RECORDS FOR THE TASK:
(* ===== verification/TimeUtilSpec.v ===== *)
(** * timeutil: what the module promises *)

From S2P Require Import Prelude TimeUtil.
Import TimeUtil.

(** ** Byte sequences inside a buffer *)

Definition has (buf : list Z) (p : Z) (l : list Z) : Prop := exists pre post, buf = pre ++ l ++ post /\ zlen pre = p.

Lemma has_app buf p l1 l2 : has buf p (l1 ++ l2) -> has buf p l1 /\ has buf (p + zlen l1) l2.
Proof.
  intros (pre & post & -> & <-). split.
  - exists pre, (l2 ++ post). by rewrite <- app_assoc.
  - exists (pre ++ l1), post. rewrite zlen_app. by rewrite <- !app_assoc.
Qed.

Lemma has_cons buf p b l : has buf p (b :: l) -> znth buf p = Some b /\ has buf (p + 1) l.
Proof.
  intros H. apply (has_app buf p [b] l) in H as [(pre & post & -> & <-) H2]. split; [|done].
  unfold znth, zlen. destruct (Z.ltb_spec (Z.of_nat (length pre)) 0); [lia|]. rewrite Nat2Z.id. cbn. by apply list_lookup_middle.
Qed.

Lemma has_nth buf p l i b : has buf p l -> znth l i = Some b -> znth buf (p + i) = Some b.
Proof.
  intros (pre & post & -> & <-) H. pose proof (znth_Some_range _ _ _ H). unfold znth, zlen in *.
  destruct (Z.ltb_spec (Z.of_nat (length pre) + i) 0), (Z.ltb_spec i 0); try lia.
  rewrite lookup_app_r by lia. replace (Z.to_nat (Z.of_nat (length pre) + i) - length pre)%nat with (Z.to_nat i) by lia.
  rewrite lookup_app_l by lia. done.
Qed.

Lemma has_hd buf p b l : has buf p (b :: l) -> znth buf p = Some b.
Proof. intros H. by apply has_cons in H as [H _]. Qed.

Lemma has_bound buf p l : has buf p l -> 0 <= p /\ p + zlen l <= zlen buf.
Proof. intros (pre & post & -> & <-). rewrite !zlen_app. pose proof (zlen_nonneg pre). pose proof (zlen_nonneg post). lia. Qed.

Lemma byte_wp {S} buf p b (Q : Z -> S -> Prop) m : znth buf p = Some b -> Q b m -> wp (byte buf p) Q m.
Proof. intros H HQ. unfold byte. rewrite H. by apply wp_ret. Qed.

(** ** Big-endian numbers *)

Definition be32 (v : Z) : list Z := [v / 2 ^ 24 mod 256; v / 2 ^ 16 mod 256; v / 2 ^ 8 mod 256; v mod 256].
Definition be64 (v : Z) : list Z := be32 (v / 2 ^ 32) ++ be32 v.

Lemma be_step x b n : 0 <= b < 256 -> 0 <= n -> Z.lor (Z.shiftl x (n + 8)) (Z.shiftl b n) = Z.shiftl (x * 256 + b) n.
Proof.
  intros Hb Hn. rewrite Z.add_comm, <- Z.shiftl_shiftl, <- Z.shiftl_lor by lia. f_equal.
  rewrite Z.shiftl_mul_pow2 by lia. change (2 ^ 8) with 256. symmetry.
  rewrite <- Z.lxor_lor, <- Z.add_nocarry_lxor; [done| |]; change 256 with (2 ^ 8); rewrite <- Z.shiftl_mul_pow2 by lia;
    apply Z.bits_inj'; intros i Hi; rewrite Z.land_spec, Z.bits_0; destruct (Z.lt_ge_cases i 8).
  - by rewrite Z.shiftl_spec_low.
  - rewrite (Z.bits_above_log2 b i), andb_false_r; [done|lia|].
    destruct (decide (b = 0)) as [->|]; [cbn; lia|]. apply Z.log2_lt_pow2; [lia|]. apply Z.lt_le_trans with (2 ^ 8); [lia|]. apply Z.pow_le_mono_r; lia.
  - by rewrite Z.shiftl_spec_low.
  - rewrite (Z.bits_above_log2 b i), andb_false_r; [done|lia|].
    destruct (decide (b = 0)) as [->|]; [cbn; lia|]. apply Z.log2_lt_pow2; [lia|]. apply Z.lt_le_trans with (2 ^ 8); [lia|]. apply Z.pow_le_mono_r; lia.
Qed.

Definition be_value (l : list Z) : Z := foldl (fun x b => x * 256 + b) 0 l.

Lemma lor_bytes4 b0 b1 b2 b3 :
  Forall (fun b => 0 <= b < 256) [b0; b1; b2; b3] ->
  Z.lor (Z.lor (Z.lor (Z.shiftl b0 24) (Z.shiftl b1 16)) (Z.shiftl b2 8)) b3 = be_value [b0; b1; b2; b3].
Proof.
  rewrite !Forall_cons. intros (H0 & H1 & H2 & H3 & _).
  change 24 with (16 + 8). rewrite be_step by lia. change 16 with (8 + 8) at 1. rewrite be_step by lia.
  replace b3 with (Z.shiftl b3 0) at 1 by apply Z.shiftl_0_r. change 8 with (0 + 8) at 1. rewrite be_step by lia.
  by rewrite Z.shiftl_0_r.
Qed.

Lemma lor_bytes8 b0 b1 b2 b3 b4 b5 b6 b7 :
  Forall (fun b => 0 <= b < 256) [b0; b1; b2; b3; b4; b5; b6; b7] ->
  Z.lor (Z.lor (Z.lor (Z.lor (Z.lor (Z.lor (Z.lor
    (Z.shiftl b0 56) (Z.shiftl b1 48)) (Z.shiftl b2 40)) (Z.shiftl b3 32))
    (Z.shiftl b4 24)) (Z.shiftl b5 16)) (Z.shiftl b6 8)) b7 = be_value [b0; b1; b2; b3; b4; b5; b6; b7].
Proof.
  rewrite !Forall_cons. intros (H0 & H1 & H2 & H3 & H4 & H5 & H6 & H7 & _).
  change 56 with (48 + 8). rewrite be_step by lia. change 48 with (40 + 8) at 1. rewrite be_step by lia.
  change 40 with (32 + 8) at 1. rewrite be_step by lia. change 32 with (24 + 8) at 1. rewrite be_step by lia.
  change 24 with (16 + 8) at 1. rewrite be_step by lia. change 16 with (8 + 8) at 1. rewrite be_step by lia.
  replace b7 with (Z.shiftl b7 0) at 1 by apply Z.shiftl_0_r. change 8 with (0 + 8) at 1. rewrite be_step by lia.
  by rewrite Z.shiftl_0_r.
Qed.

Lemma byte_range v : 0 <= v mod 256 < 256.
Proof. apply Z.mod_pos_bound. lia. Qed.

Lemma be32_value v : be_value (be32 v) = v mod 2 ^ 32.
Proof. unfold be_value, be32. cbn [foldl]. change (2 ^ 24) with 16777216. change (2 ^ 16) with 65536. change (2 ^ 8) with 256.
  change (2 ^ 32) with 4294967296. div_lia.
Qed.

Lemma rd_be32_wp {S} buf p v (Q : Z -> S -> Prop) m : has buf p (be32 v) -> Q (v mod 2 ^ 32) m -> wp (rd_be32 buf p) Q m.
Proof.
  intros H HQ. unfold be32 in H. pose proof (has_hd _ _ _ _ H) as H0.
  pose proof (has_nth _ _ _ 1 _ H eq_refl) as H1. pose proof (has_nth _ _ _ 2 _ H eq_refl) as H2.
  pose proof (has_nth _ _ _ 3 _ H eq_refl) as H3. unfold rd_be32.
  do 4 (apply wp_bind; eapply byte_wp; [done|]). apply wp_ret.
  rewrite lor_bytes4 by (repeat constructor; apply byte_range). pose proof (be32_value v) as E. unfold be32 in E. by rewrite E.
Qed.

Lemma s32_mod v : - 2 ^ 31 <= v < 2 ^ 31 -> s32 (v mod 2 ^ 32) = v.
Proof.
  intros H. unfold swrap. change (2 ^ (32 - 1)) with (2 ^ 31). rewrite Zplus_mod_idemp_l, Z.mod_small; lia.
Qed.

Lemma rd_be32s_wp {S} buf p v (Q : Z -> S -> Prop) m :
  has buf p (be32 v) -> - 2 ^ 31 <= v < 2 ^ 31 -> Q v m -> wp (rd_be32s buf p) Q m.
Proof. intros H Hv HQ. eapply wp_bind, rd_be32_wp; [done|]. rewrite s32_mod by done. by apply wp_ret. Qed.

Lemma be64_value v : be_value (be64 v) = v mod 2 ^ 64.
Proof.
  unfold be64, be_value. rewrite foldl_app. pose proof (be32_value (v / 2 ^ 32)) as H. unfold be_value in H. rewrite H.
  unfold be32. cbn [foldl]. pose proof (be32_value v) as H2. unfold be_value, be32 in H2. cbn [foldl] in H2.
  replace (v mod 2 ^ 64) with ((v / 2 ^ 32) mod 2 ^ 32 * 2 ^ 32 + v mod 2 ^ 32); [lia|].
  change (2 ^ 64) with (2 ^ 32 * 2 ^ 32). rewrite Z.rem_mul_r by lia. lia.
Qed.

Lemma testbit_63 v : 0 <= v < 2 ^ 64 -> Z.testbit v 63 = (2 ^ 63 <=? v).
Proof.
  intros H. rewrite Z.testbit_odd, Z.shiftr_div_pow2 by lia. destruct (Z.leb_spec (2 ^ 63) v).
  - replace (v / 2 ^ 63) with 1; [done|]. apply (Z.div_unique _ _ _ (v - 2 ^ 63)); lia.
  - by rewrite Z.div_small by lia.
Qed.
==
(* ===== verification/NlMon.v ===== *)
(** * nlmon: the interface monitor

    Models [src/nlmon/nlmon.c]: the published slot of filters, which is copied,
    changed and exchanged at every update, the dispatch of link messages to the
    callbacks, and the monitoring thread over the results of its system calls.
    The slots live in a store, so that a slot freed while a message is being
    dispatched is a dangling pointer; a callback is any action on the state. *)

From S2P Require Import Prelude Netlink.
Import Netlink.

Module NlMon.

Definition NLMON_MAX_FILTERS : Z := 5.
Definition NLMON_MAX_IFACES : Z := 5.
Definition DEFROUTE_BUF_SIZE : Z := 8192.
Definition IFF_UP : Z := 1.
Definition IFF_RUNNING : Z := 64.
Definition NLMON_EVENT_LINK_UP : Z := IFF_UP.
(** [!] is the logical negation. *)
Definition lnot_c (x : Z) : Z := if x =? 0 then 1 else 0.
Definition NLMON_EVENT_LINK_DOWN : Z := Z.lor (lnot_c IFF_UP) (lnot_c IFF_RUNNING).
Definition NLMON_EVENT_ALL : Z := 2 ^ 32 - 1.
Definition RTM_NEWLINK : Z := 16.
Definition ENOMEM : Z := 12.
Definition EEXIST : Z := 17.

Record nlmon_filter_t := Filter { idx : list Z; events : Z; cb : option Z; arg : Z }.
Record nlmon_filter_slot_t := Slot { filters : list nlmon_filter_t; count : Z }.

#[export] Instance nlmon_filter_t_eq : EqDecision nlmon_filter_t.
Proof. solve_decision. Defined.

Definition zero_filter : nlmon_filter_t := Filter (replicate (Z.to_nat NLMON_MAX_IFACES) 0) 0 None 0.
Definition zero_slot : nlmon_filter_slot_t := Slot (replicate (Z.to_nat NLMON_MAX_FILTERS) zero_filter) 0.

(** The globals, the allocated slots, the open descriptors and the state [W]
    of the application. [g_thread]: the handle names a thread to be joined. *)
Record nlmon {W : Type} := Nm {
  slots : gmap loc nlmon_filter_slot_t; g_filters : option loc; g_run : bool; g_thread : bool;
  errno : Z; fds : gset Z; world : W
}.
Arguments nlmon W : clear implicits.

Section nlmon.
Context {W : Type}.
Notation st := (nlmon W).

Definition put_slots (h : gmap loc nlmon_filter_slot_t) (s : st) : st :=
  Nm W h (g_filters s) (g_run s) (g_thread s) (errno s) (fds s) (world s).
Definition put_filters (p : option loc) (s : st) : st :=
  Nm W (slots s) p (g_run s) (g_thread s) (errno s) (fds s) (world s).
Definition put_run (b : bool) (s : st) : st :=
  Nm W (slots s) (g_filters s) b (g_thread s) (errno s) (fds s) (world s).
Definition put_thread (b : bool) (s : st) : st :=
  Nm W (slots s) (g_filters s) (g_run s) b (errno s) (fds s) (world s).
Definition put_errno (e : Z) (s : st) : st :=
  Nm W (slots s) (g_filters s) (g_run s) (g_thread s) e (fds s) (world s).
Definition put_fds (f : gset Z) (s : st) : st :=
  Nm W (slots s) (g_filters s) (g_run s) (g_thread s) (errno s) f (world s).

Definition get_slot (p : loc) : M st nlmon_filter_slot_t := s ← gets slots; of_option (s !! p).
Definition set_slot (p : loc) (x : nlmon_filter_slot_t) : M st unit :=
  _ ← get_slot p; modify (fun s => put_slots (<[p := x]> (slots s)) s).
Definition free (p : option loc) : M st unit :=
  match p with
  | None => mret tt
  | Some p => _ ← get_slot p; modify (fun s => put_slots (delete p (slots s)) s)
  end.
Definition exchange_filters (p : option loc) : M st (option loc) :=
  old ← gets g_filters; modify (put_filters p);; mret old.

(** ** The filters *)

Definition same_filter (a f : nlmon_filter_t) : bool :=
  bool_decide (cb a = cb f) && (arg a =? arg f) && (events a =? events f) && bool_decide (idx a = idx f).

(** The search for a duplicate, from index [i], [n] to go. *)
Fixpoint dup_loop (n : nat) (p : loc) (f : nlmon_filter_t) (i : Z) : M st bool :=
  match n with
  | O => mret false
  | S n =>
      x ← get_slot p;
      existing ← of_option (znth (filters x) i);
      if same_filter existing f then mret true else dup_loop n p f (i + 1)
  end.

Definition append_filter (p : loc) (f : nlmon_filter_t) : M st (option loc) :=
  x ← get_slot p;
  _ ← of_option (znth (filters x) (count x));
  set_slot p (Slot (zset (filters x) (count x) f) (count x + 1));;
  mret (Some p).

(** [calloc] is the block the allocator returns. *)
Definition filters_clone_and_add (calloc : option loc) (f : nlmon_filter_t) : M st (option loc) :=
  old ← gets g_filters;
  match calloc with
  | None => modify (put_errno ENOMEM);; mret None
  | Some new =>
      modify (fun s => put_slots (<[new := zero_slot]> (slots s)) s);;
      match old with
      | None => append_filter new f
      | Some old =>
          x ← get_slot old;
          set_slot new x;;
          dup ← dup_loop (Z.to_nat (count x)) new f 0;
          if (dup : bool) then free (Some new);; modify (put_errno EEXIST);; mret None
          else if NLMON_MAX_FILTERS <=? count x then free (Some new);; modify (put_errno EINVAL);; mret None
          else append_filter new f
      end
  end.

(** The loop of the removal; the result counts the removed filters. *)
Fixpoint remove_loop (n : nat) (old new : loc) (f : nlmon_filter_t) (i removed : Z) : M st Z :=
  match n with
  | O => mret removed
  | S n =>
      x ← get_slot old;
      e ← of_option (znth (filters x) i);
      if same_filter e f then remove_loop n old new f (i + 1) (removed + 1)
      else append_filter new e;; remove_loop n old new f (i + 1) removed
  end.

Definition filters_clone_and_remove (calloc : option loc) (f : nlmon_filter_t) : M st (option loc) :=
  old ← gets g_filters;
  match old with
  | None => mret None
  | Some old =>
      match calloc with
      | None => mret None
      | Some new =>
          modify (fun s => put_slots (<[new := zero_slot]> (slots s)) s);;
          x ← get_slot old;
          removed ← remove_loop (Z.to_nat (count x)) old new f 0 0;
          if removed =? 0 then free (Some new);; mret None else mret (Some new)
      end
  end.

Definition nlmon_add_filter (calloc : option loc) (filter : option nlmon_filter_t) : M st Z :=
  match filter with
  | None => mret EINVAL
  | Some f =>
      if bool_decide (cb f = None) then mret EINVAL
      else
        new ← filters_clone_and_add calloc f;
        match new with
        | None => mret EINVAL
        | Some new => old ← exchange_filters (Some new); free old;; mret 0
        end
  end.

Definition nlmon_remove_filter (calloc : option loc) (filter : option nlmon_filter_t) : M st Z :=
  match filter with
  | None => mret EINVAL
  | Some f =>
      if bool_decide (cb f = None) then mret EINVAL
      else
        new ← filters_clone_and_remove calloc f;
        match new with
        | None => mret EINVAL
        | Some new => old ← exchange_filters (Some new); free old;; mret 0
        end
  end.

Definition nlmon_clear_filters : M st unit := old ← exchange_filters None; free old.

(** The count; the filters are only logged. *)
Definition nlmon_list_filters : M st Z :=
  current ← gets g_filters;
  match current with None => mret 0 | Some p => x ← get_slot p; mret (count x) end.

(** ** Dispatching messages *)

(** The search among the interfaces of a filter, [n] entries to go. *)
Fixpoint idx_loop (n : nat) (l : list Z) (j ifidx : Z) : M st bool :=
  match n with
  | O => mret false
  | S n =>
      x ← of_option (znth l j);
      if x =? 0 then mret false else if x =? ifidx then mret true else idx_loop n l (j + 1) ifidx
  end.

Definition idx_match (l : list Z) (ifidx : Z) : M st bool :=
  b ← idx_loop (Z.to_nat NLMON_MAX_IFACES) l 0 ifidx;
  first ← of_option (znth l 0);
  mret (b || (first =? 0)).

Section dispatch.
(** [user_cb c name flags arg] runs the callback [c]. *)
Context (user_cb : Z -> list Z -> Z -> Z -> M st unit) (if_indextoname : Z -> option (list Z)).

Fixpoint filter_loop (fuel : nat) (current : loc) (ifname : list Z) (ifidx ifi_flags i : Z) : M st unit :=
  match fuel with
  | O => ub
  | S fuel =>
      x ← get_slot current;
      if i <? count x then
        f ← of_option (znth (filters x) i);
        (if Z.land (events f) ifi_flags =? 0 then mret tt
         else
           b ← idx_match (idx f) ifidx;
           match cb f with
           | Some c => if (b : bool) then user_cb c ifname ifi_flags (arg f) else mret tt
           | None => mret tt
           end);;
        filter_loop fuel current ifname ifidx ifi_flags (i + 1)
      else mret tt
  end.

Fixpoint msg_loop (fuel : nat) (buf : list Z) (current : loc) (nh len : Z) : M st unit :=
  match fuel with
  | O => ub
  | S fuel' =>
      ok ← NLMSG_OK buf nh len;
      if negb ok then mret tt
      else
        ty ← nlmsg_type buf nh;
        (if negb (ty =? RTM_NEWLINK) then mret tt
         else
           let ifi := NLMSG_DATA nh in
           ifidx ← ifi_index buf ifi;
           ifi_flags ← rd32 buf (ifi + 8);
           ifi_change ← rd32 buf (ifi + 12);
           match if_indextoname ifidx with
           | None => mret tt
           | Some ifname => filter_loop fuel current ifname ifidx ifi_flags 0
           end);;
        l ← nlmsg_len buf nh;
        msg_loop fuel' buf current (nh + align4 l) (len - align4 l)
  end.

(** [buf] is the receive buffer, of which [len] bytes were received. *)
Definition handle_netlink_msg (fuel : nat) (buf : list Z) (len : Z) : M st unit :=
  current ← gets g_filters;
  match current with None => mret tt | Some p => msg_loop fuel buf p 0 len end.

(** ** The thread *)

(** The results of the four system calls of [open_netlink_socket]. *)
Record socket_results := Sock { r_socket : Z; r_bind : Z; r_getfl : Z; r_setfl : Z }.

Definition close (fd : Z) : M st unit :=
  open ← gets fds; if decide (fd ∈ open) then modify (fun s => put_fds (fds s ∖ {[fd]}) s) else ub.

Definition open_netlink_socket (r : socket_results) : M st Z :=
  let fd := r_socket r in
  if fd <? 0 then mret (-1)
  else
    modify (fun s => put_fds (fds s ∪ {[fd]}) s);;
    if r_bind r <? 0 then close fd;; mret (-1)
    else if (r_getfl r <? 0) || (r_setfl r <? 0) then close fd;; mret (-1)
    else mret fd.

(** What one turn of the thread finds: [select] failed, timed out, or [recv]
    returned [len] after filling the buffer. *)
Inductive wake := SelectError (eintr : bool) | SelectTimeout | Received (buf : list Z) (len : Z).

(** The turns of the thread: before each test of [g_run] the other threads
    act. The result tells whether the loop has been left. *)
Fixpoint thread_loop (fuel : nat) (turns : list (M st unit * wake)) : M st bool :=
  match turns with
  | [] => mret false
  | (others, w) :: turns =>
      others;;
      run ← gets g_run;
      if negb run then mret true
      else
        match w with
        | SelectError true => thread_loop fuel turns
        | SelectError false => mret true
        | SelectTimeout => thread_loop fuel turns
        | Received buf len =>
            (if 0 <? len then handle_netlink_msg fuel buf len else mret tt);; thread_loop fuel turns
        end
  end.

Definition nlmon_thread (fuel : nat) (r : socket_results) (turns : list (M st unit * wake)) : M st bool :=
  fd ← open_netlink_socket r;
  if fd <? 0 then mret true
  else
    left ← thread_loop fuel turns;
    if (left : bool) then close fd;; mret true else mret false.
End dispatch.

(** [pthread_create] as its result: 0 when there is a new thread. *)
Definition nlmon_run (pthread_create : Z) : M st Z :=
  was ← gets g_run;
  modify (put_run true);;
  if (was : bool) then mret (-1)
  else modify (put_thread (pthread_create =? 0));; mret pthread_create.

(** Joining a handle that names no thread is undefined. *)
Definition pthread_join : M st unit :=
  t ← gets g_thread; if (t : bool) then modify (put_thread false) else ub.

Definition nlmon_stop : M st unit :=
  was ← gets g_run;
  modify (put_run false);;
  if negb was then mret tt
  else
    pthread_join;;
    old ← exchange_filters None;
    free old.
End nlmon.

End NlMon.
--
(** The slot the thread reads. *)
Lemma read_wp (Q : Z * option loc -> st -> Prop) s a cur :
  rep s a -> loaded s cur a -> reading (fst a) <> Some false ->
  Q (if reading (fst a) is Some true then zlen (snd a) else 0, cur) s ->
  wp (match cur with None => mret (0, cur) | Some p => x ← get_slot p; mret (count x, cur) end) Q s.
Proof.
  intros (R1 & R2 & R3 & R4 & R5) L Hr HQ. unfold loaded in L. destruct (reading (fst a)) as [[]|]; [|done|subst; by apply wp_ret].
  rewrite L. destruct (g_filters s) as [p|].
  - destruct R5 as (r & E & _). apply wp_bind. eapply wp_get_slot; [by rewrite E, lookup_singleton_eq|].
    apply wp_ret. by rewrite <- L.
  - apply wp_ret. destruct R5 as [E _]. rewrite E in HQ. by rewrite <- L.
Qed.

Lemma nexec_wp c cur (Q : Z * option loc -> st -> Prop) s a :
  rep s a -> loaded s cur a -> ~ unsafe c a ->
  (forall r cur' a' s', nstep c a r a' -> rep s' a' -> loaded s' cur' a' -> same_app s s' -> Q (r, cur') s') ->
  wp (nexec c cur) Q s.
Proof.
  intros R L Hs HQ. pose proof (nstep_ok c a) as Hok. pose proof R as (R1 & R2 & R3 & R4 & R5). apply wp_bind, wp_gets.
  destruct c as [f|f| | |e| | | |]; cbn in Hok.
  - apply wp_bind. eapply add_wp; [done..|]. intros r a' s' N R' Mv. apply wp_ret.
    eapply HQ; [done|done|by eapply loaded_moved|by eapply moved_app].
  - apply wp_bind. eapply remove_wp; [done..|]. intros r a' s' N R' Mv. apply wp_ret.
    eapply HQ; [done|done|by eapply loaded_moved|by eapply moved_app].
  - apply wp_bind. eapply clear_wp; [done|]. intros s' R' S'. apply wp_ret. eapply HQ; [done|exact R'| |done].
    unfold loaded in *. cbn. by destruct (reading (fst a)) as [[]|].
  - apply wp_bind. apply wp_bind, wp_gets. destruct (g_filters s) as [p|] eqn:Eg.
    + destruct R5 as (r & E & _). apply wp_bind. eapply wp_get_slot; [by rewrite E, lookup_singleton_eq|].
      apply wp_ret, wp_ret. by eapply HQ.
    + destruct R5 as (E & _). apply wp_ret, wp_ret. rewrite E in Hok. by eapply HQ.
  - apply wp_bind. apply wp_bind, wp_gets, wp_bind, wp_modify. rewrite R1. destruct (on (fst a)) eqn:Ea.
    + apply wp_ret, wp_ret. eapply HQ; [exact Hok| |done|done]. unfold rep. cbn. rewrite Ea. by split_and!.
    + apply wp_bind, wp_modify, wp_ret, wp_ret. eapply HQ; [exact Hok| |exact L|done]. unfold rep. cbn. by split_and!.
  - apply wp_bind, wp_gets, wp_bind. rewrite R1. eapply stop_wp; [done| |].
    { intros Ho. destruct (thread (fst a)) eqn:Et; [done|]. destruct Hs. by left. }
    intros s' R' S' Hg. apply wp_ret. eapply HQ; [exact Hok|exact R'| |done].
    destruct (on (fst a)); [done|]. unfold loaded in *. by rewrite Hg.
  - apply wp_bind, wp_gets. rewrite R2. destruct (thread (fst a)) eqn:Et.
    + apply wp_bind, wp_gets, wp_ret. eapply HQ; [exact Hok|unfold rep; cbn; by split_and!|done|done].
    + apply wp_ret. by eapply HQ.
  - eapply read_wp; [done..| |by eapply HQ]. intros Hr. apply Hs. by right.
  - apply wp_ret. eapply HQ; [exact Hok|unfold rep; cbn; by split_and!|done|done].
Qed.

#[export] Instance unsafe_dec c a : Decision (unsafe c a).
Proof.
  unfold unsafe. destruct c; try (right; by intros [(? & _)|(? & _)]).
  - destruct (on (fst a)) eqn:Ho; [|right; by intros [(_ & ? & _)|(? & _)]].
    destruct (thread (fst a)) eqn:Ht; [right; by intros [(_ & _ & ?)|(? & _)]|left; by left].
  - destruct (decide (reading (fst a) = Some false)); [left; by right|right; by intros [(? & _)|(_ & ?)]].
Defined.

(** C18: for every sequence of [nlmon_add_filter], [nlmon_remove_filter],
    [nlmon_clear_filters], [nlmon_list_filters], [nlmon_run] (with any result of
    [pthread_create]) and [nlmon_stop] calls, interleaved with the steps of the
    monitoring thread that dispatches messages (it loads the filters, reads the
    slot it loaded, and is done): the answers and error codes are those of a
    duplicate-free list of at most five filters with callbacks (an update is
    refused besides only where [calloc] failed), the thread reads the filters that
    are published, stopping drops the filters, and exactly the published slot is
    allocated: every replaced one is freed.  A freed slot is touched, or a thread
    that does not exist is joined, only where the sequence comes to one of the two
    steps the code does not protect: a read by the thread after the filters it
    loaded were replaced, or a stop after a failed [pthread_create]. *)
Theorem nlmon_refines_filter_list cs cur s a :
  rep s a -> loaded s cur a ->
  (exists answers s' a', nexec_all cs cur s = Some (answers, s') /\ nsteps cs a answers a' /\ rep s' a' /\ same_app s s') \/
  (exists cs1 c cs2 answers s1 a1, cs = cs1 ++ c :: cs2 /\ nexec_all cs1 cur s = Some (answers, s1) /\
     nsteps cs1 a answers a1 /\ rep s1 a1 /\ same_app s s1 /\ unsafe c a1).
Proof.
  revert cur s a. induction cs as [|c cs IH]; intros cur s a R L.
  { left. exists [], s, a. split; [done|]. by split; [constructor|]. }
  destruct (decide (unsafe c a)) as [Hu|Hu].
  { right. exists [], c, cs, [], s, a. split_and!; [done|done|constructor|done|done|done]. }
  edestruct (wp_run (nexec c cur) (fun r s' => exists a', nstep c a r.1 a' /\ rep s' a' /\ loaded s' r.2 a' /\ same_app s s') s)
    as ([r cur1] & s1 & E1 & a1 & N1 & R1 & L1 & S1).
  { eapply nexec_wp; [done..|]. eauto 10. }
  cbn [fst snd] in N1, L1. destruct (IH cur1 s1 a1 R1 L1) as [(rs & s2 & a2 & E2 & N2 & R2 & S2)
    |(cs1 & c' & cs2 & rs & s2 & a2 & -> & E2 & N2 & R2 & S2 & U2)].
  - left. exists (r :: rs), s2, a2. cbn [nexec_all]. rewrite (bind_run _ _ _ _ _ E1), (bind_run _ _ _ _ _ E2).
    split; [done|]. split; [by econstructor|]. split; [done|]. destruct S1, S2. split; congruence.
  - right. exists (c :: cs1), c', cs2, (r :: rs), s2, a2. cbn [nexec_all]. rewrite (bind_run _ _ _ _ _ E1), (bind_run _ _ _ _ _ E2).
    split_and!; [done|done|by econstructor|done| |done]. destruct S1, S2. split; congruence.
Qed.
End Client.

WHAT THE TASK ASKS:
Using the entries above, repeat only the lines from the one containing "Definition zero_slot : nlmon_filter_slot_t" through the one containing "Nm W (slots s) (g_filters s) b", end lines included.

COMPLETED EXERCISE:
Definition zero_slot : nlmon_filter_slot_t := Slot (replicate (Z.to_nat NLMON_MAX_FILTERS) zero_filter) 0.

(** The globals, the allocated slots, the open descriptors and the state [W]
    of the application. [g_thread]: the handle names a thread to be joined. *)
Record nlmon {W : Type} := Nm {
  slots : gmap loc nlmon_filter_slot_t; g_filters : option loc; g_run : bool; g_thread : bool;
  errno : Z; fds : gset Z; world : W
}.
Arguments nlmon W : clear implicits.

Section nlmon.
Context {W : Type}.
Notation st := (nlmon W).

Definition put_slots (h : gmap loc nlmon_filter_slot_t) (s : st) : st :=
  Nm W h (g_filters s) (g_run s) (g_thread s) (errno s) (fds s) (world s).
Definition put_filters (p : option loc) (s : st) : st :=
  Nm W (slots s) p (g_run s) (g_thread s) (errno s) (fds s) (world s).
Definition put_run (b : bool) (s : st) : st :=
  Nm W (slots s) (g_filters s) b (g_thread s) (errno s) (fds s) (world s).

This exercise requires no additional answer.